Linagliptin and its effects on hyperglycaemia and albuminuria in patients with type 2 diabetes and renal dysfunction: The randomized MARLINA-T2D trial

Per Henrik Groop, Mark E. Cooper, Vlado Perkovic, Berthold Hocher, Keizo Kanasaki, Masakazu Haneda, Guntram Schernthaner, Kumar Sharma, Robert C. Stanton, Robert Toto, Jessica Cescutti, Maud Gordat, Thomas Meinicke, Audrey Koitka-Weber, Sandra Thiemann, Maximilian von Eynatten

Research output: Contribution to journalArticle

43 Citations (Scopus)

Abstract

Aims: The MARLINA-T2D study (ClinicalTrials.gov, NCT01792518) was designed to investigate the glycaemic and renal effects of linagliptin added to standard-of-care in individuals with type 2 diabetes and albuminuria.
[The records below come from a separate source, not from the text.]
(* ===== verification/GrpcServer.v ===== *)
(** gRPC server: src/apps/TestApps/GrpcServerTest.cpp.

    The messages are those of src/libs/GrpcService/proto/sensor_service.proto,
    an enum field being its number.  A handler is a function of its service's
    state; those of SensorService take effect where they hold the mutex, and a
    stream works on a copy taken there.  What a context or a reader returns, the
    clock and the generated names of enum values are inputs; logging is left
    out.  [main] and the signal handler are a step machine.  [None] is the
    overflow of an int32_t. *)

From Stdlib Require Import String SpecFloat.
From S2P Require Import Prelude Ieee754.

(** * Messages *)

Record SensorReading : Type := mkSensorReading {
  sensor_id : string;
  sensor_name : string;
  value : double;
  unit_ : string;
  timestamp_ns : Z;
}.

Record SubmitReadingResponse : Type := mkSubmitReadingResponse { accepted : bool; detail : string }.
Record StreamReadingsRequest : Type := mkStreamReadingsRequest { sensor_id_filter : string; max_count : Z }.

Record CommandRequest : Type := mkCommandRequest {
  command_id : string;
  command_type : Z;
  target_id : string;
  payload : string;
}.
Record CommandResponse : Type := mkCommandResponse { response_id : string; success : bool; message : string }.

Record LogEntry : Type := mkLogEntry { source : string; severity : Z; log_message : string; log_ns : Z }.
Record LogSummary : Type := mkLogSummary { entries_received : Z; errors : Z; warnings : Z }.
Record HealthCheckResponse : Type := mkHealthCheckResponse { status : Z; details : string; uptime_ms : Z }.

Definition COMMAND_START : Z := 1.
Definition COMMAND_RESET : Z := 3.
Definition SEVERITY_INFO : Z := 1.
Definition SEVERITY_WARNING : Z := 2.
Definition SEVERITY_ERROR : Z := 3.
Definition SERVING : Z := 1.

(** grpc::Status. *)
Record Status : Type := mkStatus { error_code : Z; error_message : string }.
Definition OK : Status := mkStatus 0 "".
Definition CANCELLED : Z := 1.
Definition is_ok (s : Status) : bool := error_code s =? 0.

(** * SensorService *)

Module SensorServiceImpl.

(** [_readings] *)
Definition State : Type := list SensorReading.

Definition SubmitReading (r : SensorReading) (s : State) : Status * SubmitReadingResponse * State :=
  (OK, mkSubmitReadingResponse true ("Stored reading for " ++ sensor_id r)%string, s ++ [r]).

(** [if (!filter.empty() && r.sensor_id() != filter) continue;] *)
Definition skipped (filter : string) (r : SensorReading) : bool :=
  negb (String.eqb filter "") && negb (String.eqb (sensor_id r) filter).

(** The loop over the snapshot; [cancelled]: what IsCancelled() returns in each
    iteration, false once the list is at its end. *)
Fixpoint streamLoop (snapshot : list SensorReading) (filter : string) (maxCount sent : Z) (cancelled : list bool)
    : Status * list SensorReading :=
  match snapshot with
  | [] => (OK, [])
  | r :: rest =>
      if default false (head cancelled) then (mkStatus CANCELLED "Client cancelled", [])
      else if skipped filter r then streamLoop rest filter maxCount sent (tail cancelled)
      else if maxCount <=? sent + 1 then (OK, [r])
      else let '(st, written) := streamLoop rest filter maxCount (sent + 1) (tail cancelled) in (st, r :: written)
  end.

Definition effectiveMax (req : StreamReadingsRequest) : Z := if max_count req <=? 0 then 10 else max_count req.

Definition StreamReadings (req : StreamReadingsRequest) (cancelled : list bool) (s : State)
    : Status * list SensorReading :=
  streamLoop s (sensor_id_filter req) (effectiveMax req) 0 cancelled.

Definition ClearReadings (s : State) : Status * State := (OK, []).

End SensorServiceImpl.

(** * CommandService *)

Module CommandServiceImpl.

Definition ExecuteCommand (CommandType_Name : Z -> string) (req : CommandRequest) : Status * CommandResponse :=
  (OK, mkCommandResponse (command_id req) true
         ("Executed " ++ CommandType_Name (command_type req) ++ " on " ++ target_id req)%string).

Definition FireCommand (req : CommandRequest) : Status := OK.

End CommandServiceImpl.

(** * DiagnosticsService *)

Module DiagnosticsServiceImpl.

(** [_startTime], in nanoseconds. *)
Definition State : Type := Z.

Definition construct (now : Z) : State := now.

Definition CheckHealth (now : Z) (s : State) : Status * HealthCheckResponse :=
  (OK, mkHealthCheckResponse SERVING "All systems nominal" (Z.quot (now - s) 1000000)).

Definition increment (n : Z) : option Z := if n <? 2 ^ 31 - 1 then Some (n + 1) else None.

Fixpoint ingestLoop (entries : list LogEntry) (total errors warnings : Z) : option LogSummary :=
  match entries with
  | [] => Some (mkLogSummary total errors warnings)
  | e :: entries =>
      total ← increment total;
      if severity e =? SEVERITY_ERROR then errors ← increment errors; ingestLoop entries total errors warnings
      else if severity e =? SEVERITY_WARNING then
        warnings ← increment warnings; ingestLoop entries total errors warnings
      else ingestLoop entries total errors warnings
  end.

Definition IngestLogs (entries : list LogEntry) : option (Status * LogSummary) :=
  summary ← ingestLoop entries 0 0 0; Some (OK, summary).

Definition ResetCounters (now : Z) (s : State) : Status * State := (OK, now).

End DiagnosticsServiceImpl.

(** * The process *)

Module Process.

(** [main] before BuildAndStart returned, before s_server is set, in Wait, at
    its end. *)
Inductive Pc : Type := PBuild | PPublish | PWait | PExit (code : Z).

Record State : Type := mkState { pc : Pc; s_running : bool; s_server : bool; shut_down : bool }.

Definition construct : State := mkState PBuild true false false.

(** [started]: whether BuildAndStart gives a server. *)
Definition step (started : bool) (s : State) : option State :=
  match pc s with
  | PBuild => Some (mkState (if started then PPublish else PExit 1) (s_running s) (s_server s) (shut_down s))
  | PPublish => Some (mkState PWait (s_running s) true (shut_down s))
  | PWait => if shut_down s then Some (mkState (PExit 0) (s_running s) (s_server s) true) else None
  | PExit _ => None
  end.

Definition signalHandler (s : State) : State :=
  mkState (pc s) false (s_server s) (shut_down s || s_server s).

Definition listenAddr (argv : list string) : string := default "0.0.0.0:50051"%string (argv !! 1%nat).

(** A signal that comes before s_server is set does not end the server. *)
Example early_signal_lost : ∃ s,
  step true (signalHandler construct) ≫= step true = Some s /\ s_running s = false /\ step true s = None.
Proof. by eexists. Qed.

Lemma signal_ends s : pc s = PWait -> s_server s = true -> ∃ s', step true (signalHandler s) = Some s' /\ pc s' = PExit 0.
Proof. intros Hp Hs. unfold step, signalHandler. cbn. rewrite Hp, Hs, orb_true_r. by eexists. Qed.

End Process.

(** * What the services do *)

(** What is stored after a sequence of calls: the readings since the last clear. *)
Inductive SensorCall : Type :=
  | Submit (r : SensorReading) | Stream (req : StreamReadingsRequest) (cancelled : list bool) | Clear.

Definition serve (s : SensorServiceImpl.State) (c : SensorCall) : SensorServiceImpl.State :=
  match c with
  | Submit r => (SensorServiceImpl.SubmitReading r s).2
  | Stream req cs => s
  | Clear => (SensorServiceImpl.ClearReadings s).2
  end.

Definition submitted (calls : list SensorCall) : list SensorReading :=
  omap (λ c, match c with Submit r => Some r | _ => None end) calls.

Definition clears (c : SensorCall) : bool := match c with Clear => true | _ => false end.

Lemma serve_submitted calls s :
  forallb (λ c, negb (clears c)) calls = true -> foldl serve s calls = s ++ submitted calls.
Proof.
  revert s. induction calls as [|c calls IH]; intros s H; cbn; [by rewrite app_nil_r|].
  cbn in H. apply andb_true_iff in H as [Hc H]. rewrite IH by done.
  destruct c; cbn; [by rewrite <- (assoc_L (++))|done|done].
Qed.

(** The readings a request asks for: of every sensor when its filter is empty,
    else of the sensor named; the first [max_count] of them, and ten when the count
    is not positive (for 0 sensor_service.proto has no limit). *)
Definition of_sensor (req : StreamReadingsRequest) (r : SensorReading) : Prop :=
  sensor_id_filter req = ""%string \/ sensor_id r = sensor_id_filter req.

#[global] Instance of_sensor_decision req r : Decision (of_sensor req r).
Proof. unfold of_sensor. apply _. Defined.

Definition wanted (req : StreamReadingsRequest) (l : list SensorReading) : list SensorReading :=
  take (if decide (0 < max_count req) then Z.to_nat (max_count req) else 10%nat) (filter (of_sensor req) l).

Lemma skipped_sensor req r : SensorServiceImpl.skipped (sensor_id_filter req) r = false <-> of_sensor req r.
Proof.
  unfold SensorServiceImpl.skipped, of_sensor.
  destruct (String.eqb_spec (sensor_id_filter req) ""), (String.eqb_spec (sensor_id r) (sensor_id_filter req));
    cbn; split; intros; tauto || done.
Qed.

Lemma wanted_loop req l :
  take (Z.to_nat (SensorServiceImpl.effectiveMax req))
    (filter (λ r, SensorServiceImpl.skipped (sensor_id_filter req) r = false) l) = wanted req l.
Proof.
  unfold wanted. f_equal.
  - unfold SensorServiceImpl.effectiveMax. destruct (Z.leb_spec (max_count req) 0);
      [by rewrite decide_False by lia|by rewrite decide_True by lia].
  - apply list_filter_iff. apply skipped_sensor.
Qed.

Lemma streamLoop_spec l f m sent cs :
  0 <= sent < m ->
  let all := take (Z.to_nat (m - sent)) (filter (λ r, SensorServiceImpl.skipped f r = false) l) in
  let '(st, written) := SensorServiceImpl.streamLoop l f m sent cs in
  written `prefix_of` all /\ (Forall (eq false) cs -> st = OK /\ written = all) /\ (is_ok st = true -> written = all).
Proof.
  revert sent cs. induction l as [|r l IH]; intros sent cs Hs; cbn zeta; cbn [SensorServiceImpl.streamLoop].
  { by rewrite filter_nil, take_nil. }
  destruct (default false (head cs)) eqn:Ec.
  { split; [apply prefix_nil|]. split; [|done]. intros H. destruct cs as [|c cs]; [done|]. inversion H. by subst. }
  assert (Forall (eq false) cs -> Forall (eq false) (tail cs)) as Htl by (intros [|]; [constructor|done]).
  destruct (SensorServiceImpl.skipped f r) eqn:Ef.
  { rewrite filter_cons_False by (by rewrite Ef). specialize (IH sent (tail cs) Hs). cbn zeta in IH.
    destruct (SensorServiceImpl.streamLoop _ _ _ _ _) as [st w]. destruct IH as (H1 & H2 & H3). auto. }
  rewrite filter_cons_True by done. replace (Z.to_nat (m - sent)) with (S (Z.to_nat (m - (sent + 1)))) by lia.
  cbn [take]. destruct (Z.leb_spec m (sent + 1)).
  { replace (Z.to_nat (m - (sent + 1))) with 0%nat by lia. rewrite take_0. done. }
  specialize (IH (sent + 1) (tail cs) ltac:(lia)). cbn zeta in IH.
  destruct (SensorServiceImpl.streamLoop _ _ _ _ _) as [st w]. destruct IH as (H1 & H2 & H3).
  split; [by apply prefix_cons|]. split; [intros H'; destruct (H2 (Htl H')) as [-> ->]; done|].
  intros H'. by rewrite (H3 H').
Qed.

(** ** IngestLogs *)

Definition of_severity (s : Z) (entries : list LogEntry) : Z := zlen (filter (λ e, severity e = s) entries).

Lemma of_severity_cons s e l :
  of_severity s (e :: l) = (if severity e =? s then 1 else 0) + of_severity s l.
Proof.
  unfold of_severity. destruct (Z.eqb_spec (severity e) s).
  - rewrite filter_cons_True by done. unfold zlen. cbn. lia.
  - by rewrite filter_cons_False.
Qed.

Lemma increment_Some n : n < 2 ^ 31 - 1 -> DiagnosticsServiceImpl.increment n = Some (n + 1).
Proof. intros. unfold DiagnosticsServiceImpl.increment. by rewrite (proj2 (Z.ltb_lt _ _)). Qed.

Lemma ingestLoop_spec l t e w :
  0 <= e -> 0 <= w -> e <= t -> w <= t -> t + zlen l < 2 ^ 31 ->
  DiagnosticsServiceImpl.ingestLoop l t e w
  = Some (mkLogSummary (t + zlen l) (e + of_severity SEVERITY_ERROR l) (w + of_severity SEVERITY_WARNING l)).
Proof.
  revert t e w. induction l as [|x l IH]; intros t e w He Hw Het Hwt Hl.
  { cbn. do 2 f_equal; unfold of_severity, zlen; cbn; lia. }
  assert (zlen (x :: l) = 1 + zlen l) as Hz by (unfold zlen; cbn; lia). rewrite Hz in *.
  pose proof (zlen_nonneg l). cbn [DiagnosticsServiceImpl.ingestLoop].
  rewrite (increment_Some t), bind_ret, !of_severity_cons by lia.
  destruct (Z.eqb_spec (severity x) SEVERITY_ERROR) as [Ex|Ex].
  - rewrite (increment_Some e), bind_ret, IH by lia. rewrite Ex. cbn. do 2 f_equal; lia.
  - destruct (Z.eqb_spec (severity x) SEVERITY_WARNING).
    + rewrite (increment_Some w), bind_ret, IH by lia. do 2 f_equal; lia.
    + rewrite IH by lia. do 2 f_equal; lia.
Qed.

(** * Properties *)

(** C30: a stream delivers what was submitted since the last clear.  Whatever calls
    came before, a request that is not cancelled is sent exactly the first
    readings of its sensor, or of all when it names none, in the order of
    submission and up to its count, or ten when that is not positive; a cancelled
    one is sent a prefix of them, and an OK status means all of them. *)
Theorem grpc_stream_exact s before calls req cancelled :
  forallb (λ c, negb (clears c)) calls = true ->
  let stored := foldl serve s (before ++ Clear :: calls) in
  let '(st, written) := SensorServiceImpl.StreamReadings req cancelled stored in
  written `prefix_of` wanted req (submitted calls) /\
  (Forall (eq false) cancelled -> st = OK /\ written = wanted req (submitted calls)) /\
  (is_ok st = true -> written = wanted req (submitted calls)).
Proof.
  intros H. cbn zeta. rewrite foldl_app. cbn [foldl serve SensorServiceImpl.ClearReadings snd].
  rewrite (serve_submitted calls []) by done. cbn [app].
  pose proof (streamLoop_spec (submitted calls) (sensor_id_filter req) (SensorServiceImpl.effectiveMax req) 0 cancelled) as Hs.
  unfold SensorServiceImpl.StreamReadings. rewrite <- wanted_loop. rewrite Z.sub_0_r in Hs. apply Hs.
  unfold SensorServiceImpl.effectiveMax. case_bool; bool_prop; lia.
Qed.

Definition w_reading (id : string) (t : Z) : SensorReading := mkSensorReading id "n" (f64_of_Z t) "u" t.

Lemma grpc_stream_exact_witness :
  let calls := [Submit (w_reading "a" 1); Stream (mkStreamReadingsRequest "" 0) []; Submit (w_reading "b" 2);
                Submit (w_reading "a" 3)] in
  let stored := foldl serve [] ([Submit (w_reading "a" 0)] ++ Clear :: calls) in
  let '(st, written) := SensorServiceImpl.StreamReadings (mkStreamReadingsRequest "a" 5) [false; true] stored in
  written `prefix_of` wanted (mkStreamReadingsRequest "a" 5) (submitted calls) /\
  (Forall (eq false) [false; true] -> st = OK /\ written = wanted (mkStreamReadingsRequest "a" 5) (submitted calls)) /\
  (is_ok st = true -> written = wanted (mkStreamReadingsRequest "a" 5) (submitted calls)).
Proof.
  exact (grpc_stream_exact [] [Submit (w_reading "a" 0)]
    [Submit (w_reading "a" 1); Stream (mkStreamReadingsRequest "" 0) []; Submit (w_reading "b" 2); Submit (w_reading "a" 3)]
    (mkStreamReadingsRequest "a" 5) [false; true] eq_refl).
Defined.

(** A count of zero streams ten readings, not all of them. *)
Example stream_zero_count :
  length (SensorServiceImpl.StreamReadings (mkStreamReadingsRequest "" 0) [] (replicate 12 (w_reading "a" 0))).2 = 10%nat.
Proof. reflexivity. Qed.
Methods: A total of 360 individuals with type 2 diabetes, HbA1c 6.5% to 10.0% (48-86mmol/mol), estimated glomerular filtration rate (eGFR)≥30mL/min/1.73m2 and urinary albumin-to-creatinine ratio (UACR) 30-3000mg/g despite single agent renin-angiotensin-system blockade were randomized to double-blind linagliptin (n=182) or placebo (n=178) for 24weeks. The primary and key secondary endpoints were change from baseline in HbA1c at week 24 and time-weighted average of percentage change from baseline in UACR over 24weeks, respectively. Results: Baseline mean HbA1c and geometric mean (gMean) UACR were 7.8%±0.9% (62.2±9.6mmol/mol) and 126mg/g, respectively; 73.7% and 20.3% of participants had microalbuminuria or macroalbuminuria, respectively. After 24weeks, the placebo-adjusted mean change in HbA1c from baseline was -0.60% (-6.6mmol/mol) (95% confidence interval [CI], -0.78 to -0.43 [-8.5 to -4.7mmol/mol]; P<.0001). The placebo-adjusted gMean for time-weighted average of percentage change in UACR from baseline was -6.0% (95% CI, -15.0 to 3.0; P=.1954). The adverse-event profile, including renal safety and change in eGFR, was similar between the linagliptin and placebo groups. Conclusions: In individuals at early stages of diabetic kidney disease, linagliptin significantly improved glycaemic control but did not significantly lower albuminuria. There was no significant change in placebo-adjusted eGFR. Detection of clinically relevant renal effects of linagliptin may require longer treatment, as its main experimental effects in animal studies have been to reduce interstitial fibrosis rather than alter glomerular haemodynamics.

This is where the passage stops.